Exercise: Beginning with the line that holds "required_string (name u)" in the data below, give again every line through the one that holds "date : Date", exactly as written.

[Extracted data entries]
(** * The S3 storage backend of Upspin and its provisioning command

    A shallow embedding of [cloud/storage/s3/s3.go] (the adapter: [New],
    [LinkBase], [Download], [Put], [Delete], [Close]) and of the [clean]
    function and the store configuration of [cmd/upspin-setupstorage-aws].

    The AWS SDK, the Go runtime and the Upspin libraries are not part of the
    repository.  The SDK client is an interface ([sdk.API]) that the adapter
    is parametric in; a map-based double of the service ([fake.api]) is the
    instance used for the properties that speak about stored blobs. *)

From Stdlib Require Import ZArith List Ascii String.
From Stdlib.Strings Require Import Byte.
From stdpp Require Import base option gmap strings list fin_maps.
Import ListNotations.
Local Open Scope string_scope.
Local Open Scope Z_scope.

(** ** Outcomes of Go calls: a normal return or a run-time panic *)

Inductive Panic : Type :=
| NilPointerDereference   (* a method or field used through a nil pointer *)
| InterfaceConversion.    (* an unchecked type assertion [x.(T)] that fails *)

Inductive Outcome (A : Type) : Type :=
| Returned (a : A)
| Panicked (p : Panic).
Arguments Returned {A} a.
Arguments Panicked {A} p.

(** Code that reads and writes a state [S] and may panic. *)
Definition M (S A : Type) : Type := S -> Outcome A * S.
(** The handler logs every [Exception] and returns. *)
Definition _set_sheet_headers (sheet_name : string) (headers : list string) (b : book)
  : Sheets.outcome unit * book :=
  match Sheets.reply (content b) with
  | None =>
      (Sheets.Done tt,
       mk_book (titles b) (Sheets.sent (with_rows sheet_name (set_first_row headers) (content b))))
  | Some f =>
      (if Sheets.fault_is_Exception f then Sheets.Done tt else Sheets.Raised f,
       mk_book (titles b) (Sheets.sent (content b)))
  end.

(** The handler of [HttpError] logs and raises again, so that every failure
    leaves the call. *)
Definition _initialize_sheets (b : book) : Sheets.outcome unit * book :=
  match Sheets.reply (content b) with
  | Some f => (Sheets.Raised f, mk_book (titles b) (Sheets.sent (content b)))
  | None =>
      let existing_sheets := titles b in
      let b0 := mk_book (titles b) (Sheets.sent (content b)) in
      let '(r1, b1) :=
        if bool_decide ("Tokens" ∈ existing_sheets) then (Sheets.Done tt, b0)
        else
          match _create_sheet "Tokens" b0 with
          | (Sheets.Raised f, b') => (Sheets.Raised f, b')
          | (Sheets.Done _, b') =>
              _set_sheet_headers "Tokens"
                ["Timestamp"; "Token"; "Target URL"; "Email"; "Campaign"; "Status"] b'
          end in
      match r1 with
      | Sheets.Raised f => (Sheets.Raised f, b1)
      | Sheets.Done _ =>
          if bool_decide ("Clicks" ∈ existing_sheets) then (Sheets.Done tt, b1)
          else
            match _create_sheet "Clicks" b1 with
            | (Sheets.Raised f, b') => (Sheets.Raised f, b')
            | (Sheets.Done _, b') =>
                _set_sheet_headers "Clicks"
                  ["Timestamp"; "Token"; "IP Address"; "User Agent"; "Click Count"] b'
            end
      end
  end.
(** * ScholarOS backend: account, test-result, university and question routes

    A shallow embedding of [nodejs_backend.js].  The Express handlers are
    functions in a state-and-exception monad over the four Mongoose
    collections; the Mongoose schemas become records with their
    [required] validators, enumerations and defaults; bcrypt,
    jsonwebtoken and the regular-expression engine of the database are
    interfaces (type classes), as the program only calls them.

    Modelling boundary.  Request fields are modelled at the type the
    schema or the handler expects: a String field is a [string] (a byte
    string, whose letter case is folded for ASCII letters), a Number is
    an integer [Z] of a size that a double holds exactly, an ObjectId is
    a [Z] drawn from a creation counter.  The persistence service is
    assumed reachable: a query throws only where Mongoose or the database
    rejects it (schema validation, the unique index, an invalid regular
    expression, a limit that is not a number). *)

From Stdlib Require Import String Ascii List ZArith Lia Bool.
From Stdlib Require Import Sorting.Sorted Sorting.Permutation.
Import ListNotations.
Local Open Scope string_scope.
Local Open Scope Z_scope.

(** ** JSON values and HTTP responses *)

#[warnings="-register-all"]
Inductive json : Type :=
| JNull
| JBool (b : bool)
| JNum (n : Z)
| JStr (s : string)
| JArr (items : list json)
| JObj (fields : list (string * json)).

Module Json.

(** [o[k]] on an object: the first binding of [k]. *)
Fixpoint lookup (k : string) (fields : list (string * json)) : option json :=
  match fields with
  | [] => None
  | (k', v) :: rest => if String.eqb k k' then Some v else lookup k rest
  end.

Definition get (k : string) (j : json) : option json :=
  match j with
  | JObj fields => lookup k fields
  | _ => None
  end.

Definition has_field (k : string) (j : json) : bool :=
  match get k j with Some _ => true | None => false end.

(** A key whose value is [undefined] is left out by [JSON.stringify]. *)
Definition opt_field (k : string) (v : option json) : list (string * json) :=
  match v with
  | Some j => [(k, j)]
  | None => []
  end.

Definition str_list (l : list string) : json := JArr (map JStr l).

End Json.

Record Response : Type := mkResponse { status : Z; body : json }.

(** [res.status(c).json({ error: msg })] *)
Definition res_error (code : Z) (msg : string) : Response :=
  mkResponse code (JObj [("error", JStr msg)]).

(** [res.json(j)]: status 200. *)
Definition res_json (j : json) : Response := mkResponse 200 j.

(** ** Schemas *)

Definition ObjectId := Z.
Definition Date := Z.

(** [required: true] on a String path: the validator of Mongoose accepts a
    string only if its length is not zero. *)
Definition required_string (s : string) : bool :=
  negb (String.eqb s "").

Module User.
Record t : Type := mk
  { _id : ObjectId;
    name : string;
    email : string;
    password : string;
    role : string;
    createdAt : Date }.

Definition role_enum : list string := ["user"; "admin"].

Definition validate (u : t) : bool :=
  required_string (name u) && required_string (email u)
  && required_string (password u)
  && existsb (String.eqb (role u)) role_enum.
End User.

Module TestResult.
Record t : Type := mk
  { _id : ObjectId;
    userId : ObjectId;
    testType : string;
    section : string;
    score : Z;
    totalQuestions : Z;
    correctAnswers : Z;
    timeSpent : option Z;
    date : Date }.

---

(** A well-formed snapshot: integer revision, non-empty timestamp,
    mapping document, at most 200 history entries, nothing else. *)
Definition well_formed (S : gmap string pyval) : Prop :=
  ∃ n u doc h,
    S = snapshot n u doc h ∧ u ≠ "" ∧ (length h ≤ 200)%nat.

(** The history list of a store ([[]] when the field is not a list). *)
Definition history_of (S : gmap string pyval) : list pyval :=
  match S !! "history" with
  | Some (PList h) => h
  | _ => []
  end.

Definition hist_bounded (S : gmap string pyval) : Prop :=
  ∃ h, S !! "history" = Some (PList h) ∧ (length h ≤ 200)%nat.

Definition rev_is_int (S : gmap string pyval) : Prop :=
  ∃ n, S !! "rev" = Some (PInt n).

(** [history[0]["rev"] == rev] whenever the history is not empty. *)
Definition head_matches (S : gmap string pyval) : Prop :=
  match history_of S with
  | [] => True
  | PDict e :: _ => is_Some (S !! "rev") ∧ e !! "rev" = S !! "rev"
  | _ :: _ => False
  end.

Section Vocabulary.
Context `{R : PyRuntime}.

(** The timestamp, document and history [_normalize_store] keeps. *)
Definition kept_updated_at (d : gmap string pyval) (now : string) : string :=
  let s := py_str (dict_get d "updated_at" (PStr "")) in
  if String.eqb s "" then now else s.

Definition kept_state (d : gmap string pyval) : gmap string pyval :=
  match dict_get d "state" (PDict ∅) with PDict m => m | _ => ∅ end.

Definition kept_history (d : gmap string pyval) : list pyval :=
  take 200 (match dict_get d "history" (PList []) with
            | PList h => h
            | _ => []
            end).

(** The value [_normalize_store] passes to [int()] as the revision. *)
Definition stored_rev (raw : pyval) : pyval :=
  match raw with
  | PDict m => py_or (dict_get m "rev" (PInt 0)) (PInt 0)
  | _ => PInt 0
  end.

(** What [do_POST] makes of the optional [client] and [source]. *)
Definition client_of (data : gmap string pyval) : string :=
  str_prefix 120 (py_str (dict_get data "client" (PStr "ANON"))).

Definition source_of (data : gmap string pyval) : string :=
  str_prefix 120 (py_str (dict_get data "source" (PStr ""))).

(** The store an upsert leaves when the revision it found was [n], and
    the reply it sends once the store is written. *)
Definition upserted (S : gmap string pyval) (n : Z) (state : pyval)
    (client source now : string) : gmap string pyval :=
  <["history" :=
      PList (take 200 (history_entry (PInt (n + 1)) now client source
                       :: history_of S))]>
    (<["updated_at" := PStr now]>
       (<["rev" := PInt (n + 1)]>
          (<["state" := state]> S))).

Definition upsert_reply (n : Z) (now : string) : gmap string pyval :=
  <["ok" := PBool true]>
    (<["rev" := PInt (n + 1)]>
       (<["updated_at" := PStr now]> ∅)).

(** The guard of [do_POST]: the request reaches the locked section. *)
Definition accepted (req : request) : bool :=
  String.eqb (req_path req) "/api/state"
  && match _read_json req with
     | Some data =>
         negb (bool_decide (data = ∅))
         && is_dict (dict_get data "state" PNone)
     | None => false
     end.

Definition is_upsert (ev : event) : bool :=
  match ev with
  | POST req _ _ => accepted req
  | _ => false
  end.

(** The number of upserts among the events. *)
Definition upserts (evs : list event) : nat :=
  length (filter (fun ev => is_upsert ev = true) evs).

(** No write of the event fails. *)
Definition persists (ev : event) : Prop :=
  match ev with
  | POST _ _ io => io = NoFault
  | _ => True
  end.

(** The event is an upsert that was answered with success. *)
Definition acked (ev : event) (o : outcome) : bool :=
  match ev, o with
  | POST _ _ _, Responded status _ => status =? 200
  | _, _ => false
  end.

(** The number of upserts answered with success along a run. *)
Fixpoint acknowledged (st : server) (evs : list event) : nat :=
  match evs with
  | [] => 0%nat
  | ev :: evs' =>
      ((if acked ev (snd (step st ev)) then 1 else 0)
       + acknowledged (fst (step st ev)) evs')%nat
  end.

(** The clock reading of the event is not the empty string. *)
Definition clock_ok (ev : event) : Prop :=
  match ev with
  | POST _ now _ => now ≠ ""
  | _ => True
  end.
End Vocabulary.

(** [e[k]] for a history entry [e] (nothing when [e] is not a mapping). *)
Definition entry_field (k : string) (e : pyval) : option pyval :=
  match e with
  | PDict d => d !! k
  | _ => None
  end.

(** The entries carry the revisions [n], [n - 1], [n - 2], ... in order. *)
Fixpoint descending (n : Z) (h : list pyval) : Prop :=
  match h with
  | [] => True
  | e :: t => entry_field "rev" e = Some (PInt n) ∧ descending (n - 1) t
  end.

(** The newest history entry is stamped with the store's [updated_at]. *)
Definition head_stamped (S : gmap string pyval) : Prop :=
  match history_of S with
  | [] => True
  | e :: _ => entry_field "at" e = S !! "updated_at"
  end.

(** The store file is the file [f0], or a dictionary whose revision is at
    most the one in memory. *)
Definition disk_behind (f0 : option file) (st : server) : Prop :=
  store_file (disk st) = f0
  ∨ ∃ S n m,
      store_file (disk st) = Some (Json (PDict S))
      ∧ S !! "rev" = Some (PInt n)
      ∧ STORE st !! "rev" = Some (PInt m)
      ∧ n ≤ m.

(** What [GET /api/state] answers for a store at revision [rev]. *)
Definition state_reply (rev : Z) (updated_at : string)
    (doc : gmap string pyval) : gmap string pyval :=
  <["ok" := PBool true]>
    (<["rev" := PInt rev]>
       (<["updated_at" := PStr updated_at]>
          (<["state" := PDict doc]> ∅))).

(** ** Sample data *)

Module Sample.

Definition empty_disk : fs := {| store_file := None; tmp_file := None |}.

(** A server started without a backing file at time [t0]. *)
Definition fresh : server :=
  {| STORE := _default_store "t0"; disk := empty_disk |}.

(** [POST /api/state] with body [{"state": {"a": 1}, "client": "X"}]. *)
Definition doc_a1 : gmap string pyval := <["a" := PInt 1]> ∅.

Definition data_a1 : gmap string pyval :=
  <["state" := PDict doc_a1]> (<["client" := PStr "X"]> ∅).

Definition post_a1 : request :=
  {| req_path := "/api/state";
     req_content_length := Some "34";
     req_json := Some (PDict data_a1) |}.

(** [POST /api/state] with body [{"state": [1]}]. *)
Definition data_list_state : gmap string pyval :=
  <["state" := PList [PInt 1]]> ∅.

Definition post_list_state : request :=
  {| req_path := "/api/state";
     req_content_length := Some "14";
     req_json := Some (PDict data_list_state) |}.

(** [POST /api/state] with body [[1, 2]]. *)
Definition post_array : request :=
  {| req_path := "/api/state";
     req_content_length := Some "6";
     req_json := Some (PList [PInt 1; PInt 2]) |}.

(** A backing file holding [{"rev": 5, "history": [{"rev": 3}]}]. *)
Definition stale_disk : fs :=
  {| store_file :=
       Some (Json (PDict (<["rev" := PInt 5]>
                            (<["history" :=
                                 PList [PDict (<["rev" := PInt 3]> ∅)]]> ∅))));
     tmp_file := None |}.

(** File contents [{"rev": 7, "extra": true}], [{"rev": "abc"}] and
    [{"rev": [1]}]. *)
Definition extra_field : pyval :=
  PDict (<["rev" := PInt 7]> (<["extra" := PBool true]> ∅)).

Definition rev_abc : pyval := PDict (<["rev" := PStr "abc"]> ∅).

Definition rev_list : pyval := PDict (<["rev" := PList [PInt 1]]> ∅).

* * *

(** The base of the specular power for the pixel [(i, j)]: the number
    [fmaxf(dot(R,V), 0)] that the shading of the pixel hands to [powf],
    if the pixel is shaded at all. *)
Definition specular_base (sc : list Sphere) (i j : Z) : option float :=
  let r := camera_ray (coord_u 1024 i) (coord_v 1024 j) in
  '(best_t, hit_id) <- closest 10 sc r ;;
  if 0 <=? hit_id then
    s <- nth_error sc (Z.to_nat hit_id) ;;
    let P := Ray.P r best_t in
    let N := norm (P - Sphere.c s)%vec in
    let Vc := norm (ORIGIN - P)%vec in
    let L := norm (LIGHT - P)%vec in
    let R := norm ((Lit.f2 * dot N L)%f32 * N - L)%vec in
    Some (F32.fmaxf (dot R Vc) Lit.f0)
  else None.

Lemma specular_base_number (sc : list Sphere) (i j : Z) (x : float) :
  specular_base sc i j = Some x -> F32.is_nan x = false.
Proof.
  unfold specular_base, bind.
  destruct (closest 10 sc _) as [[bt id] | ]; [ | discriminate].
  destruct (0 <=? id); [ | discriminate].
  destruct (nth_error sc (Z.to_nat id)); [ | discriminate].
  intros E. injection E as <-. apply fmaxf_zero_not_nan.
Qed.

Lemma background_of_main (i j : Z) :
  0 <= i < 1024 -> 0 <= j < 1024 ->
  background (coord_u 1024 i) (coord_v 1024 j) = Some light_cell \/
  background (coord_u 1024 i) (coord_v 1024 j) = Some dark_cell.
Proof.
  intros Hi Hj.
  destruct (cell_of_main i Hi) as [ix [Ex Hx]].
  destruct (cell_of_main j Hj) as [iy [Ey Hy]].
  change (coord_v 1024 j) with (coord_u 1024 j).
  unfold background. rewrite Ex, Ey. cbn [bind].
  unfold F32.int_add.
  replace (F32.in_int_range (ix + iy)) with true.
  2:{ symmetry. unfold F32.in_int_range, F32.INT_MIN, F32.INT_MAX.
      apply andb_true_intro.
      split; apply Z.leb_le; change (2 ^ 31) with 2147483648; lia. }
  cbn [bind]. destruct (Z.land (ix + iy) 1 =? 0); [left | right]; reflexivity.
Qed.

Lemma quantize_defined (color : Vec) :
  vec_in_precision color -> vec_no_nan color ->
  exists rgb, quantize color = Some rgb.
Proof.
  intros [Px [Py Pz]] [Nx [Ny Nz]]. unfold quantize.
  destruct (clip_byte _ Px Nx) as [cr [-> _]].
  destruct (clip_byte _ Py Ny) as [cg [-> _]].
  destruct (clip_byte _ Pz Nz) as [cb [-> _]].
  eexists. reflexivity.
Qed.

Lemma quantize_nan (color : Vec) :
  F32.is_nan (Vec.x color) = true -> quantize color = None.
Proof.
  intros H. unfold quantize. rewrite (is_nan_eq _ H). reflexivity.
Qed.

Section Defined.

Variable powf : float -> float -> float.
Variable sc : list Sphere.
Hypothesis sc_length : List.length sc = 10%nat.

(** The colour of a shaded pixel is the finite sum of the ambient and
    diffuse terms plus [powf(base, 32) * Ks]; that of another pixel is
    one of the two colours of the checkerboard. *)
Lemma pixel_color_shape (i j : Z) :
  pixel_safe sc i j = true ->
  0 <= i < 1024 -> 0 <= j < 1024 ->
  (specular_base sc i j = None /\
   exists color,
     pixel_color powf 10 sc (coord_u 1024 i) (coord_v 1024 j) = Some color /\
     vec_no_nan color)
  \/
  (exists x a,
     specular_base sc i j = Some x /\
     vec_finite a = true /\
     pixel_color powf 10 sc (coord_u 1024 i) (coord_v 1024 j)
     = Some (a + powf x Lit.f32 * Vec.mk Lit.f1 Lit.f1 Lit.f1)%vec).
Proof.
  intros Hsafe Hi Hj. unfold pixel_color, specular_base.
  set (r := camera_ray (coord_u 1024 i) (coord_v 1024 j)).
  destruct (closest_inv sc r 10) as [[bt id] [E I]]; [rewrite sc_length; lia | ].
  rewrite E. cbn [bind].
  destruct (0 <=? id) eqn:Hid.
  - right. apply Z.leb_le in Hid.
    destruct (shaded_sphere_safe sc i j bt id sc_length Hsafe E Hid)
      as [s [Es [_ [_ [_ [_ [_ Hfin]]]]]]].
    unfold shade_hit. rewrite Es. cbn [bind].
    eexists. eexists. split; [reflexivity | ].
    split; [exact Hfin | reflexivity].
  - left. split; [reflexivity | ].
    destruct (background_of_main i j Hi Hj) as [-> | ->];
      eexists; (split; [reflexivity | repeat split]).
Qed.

Result of the exercise:
  required_string (name u) && required_string (email u)
  && required_string (password u)
  && existsb (String.eqb (role u)) role_enum.
End User.

Module TestResult.
Record t : Type := mk
  { _id : ObjectId;
    userId : ObjectId;
    testType : string;
    section : string;
    score : Z;
    totalQuestions : Z;
    correctAnswers : Z;
    timeSpent : option Z;
    date : Date }.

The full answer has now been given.